Dopo questo scollamento fra Bersani e il resto del partito che aria tira?
«Mi auguro che la parte centrale del Pd, quella che si riconosceva in Bersani e Renzi rimangano nel partito, per confrontarsi fin dal prossimo congresso su due piattaforme alternative. In campo ci sono una serie di riforme costituzionali prima fra tutte l’elezione diretta del presidente della Repubblica, più che sacrosanta se si guarda a ciò che chiede il Paese, e quindi la riduzione dei parlamentari, il “senato delle regioni” … forme di democrazia diretta che comportano inevitabilmente visioni dello Stato diverse e che nel congresso troveranno l’habitat perfetto per misurarsi e confrontarsi».
Due piattaforme?
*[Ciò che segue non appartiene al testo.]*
(** What an encoding function works on: the stream it was given and the memory. *)
Record estate := mk_estate { es_out : pb_ostream_t; es_mem : mem }.

#[export] Instance estate_mem : HasMem estate :=
  {| get_mem := es_mem; set_mem m s := mk_estate (es_out s) m |}.

#[export] Instance estate_mem_laws : HasMemLaws estate.
Proof. done. Qed.

(** The [buf] argument of a write: null, a local array of the caller, or an
    address. *)
Inductive wbuf := WNull | WLocal (bytes : list Z) | WMem (a : Z).

(** Stream callbacks of the application. *)
Class UserWrite := user_write : Z -> wbuf -> Z -> M estate unit.

Definition on_out (f : pb_ostream_t -> pb_ostream_t) : M estate unit :=
  modify (fun s => mk_estate (f (es_out s)) (es_mem s)).

Definition set_os_errmsg (v : option string) (o : pb_ostream_t) : pb_ostream_t :=
  mk_ostream (os_callback o) (os_state o) (os_max_size o) (os_bytes_written o) v.
Definition set_os_state (v : Z) (o : pb_ostream_t) : pb_ostream_t :=
  mk_ostream (os_callback o) v (os_max_size o) (os_bytes_written o) (os_errmsg o).
Definition set_bytes_written (v : Z) (o : pb_ostream_t) : pb_ostream_t :=
  mk_ostream (os_callback o) (os_state o) (os_max_size o) v (os_errmsg o).

Definition PB_SET_ERROR_OUT (msg : string) (o : pb_ostream_t) : pb_ostream_t :=
  set_os_errmsg (Some (default msg (os_errmsg o))) o.

Definition PB_RETURN_ERROR_OUT {A} (msg : string) : M estate A :=
  on_out (PB_SET_ERROR_OUT msg) ;;; fail.

Definition PB_OSTREAM_SIZING : pb_ostream_t := mk_ostream cb_null 0 0 0 None.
E come si riverberano sul Pd calabrese che è a un passo dai congressi?
«Nel Pd calabrese si sta insieme sempre pronti a scatenare una guerriglia per fatti personali, per aspirazioni mancate e mai su una discussione legata alla Regione che vorremmo, se ci piace così accentratrice o se sarebbe meglio decentrare alcune funzioni, o su come spendere i fondi europei o se ci sono obiettivi straordinari da perseguire. In un partito lacerato come il nostro serve un confronto diretto e a largo raggio,
ecco perché organizzarsi su due piattaforme è la strada giusta da seguire per non restare impaludati
sempre di più in questioni gestionali e mai di principio o di scopo. Dobbiamo finalmente collegarci a ciò
che bolle nella società e questo vale sia a livello nazionale che regionale».
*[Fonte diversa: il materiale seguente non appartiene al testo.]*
(** The 64-bit reader computes the varint modulo 2^64 and rejects more than ten
    bytes. *)
Lemma pb_decode_varint_refines s l :
  buf_input s l -> pb_decode_varint s = varint_outcome 64 (scan_varint 10 l) s.
Proof.
  intros Hs.
  pose proof (varint_loop 64 10 0 11 l 0 s ltac:(lia) ltac:(lia) ltac:(lia) ltac:(lia)
                ltac:(cbn; lia) Hs ltac:(cbn; lia)) as H.
  change (Z.to_nat (10 - 0)) with 10%nat in H. change (uwrap 64 0) with 0 in H.
  change (7 * 0) with 0 in H. unfold varint_outcome.
  destruct (scan_varint 10 l); cbn [Z.add] in H; rewrite ?Z.mul_1_r in H; exact H.
Qed.

(** The 32-bit reader: a quick case for one byte, then the same loop. *)
Lemma pb_decode_varint32_refines s l :
  buf_input s l -> pb_decode_varint32 s = varint_outcome 32 (scan_varint 5 l) s.
Proof.
  intros Hs. unfold pb_decode_varint32. destruct l as [|b l].
  - rewrite (bind_err _ _ _ _ (pb_readbyte_nil _ Hs)). cbn. by rewrite advance_0.
  - rewrite (bind_ok _ _ _ _ _ (pb_readbyte_cons _ _ _ Hs)).
    pose proof (buf_input_byte _ _ _ Hs) as Hb. unfold is_byte in Hb.
    rewrite land_80 by lia. unfold scan_varint. cbn [parse_varint].
    destruct (Z.ltb_spec b 128) as [Hlt|Hge].
    + cbn. unfold ret. by rewrite uwrap_small by lia.
    + cbn [Z.eqb].
      apply (buf_input_advance _ [b] l) in Hs as Hs'. cbn [length] in Hs'.
      pose proof (Z.mod_pos_bound b 128 ltac:(lia)).
      pose proof (varint_loop 32 5 1 5 l (b mod 128) (advance 1 s) ltac:(lia) ltac:(lia)
                    ltac:(lia) ltac:(lia) ltac:(cbn; lia) Hs' ltac:(cbn; lia)) as H'.
      change (Z.to_nat (5 - 1)) with 4%nat in H'. change (7 * 1) with 7 in H'.
      rewrite (uwrap_small 32) in H' by lia. rewrite land_7F.
      unfold scan_varint in H'.
      destruct (parse_varint l) as [[v n]|].
      * change (S n <=? 5)%nat with (n <=? 4)%nat.
        destruct (n <=? 4)%nat; rewrite advance_advance in H'; [|exact H'].
        unfold varint_outcome. change (2 ^ 7) with 128 in H'.
        replace (b mod 128 + 128 * v) with (b mod 128 + v * 128) by lia. exact H'.
      * cbn [length]. change (S (length l) <? 5)%nat with (length l <? 4)%nat.
        destruct (length l <? 4)%nat; rewrite advance_advance in H'; exact H'.
Qed.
Cosa pensa della macroregione. Crede che possa rappresentare una svolta per le politiche locali?
«La macroregione ha senso soltanto in una visione di Stato unitario. Con la fine delle politiche centraliste anche quelle meridionaliste sono scomparse. E dunque ben vengano le aggregazioni: se ci fosse stata una macroregione del sud l’autostrada non avrebbe avuto bisogno di venti anni per l’ammodernamento, ma sarebbe stata ultimata a tempo debito magari sotto la spinta di una presenza coordinata fra Campania, Basilicata Calabria e Puglia in Conferenza Stato –Regioni, dove invece le prospettive della Calabria rimangono marginali. Sono più che convinto che anche la macroregione possa rientrare nel quadro di riforme che il Paese, che la Calabria aspetta. La riconferma di Napolitano sarà servita al Paese solo se il “Governo del Presidente” opererà come una “costituente” capace di traghettarci su una forma di Governo a carattere federale con conseguente alleggerimento amministrativo e di semplificazione concedendo sempre più potere ai territori e seguendo linee di sempre più radicato civismo».
Un quadro dove il “regionalismo” ammette il suo fallimento!
«E come negarlo. Adesso dobbiamo guardare avanti e a partire dal nostro prossimo congresso regionale affidarci alle scelte dirette di tutti i cittadini calabresi, compresi quelli non iscritti al Pd che vogliamo partecipino alle nostre primarie».
Una battaglia dura che Principe intende combattere contro “l’aparthaid” , ma che pensa di poter vincere. D’Attorre è avvertito!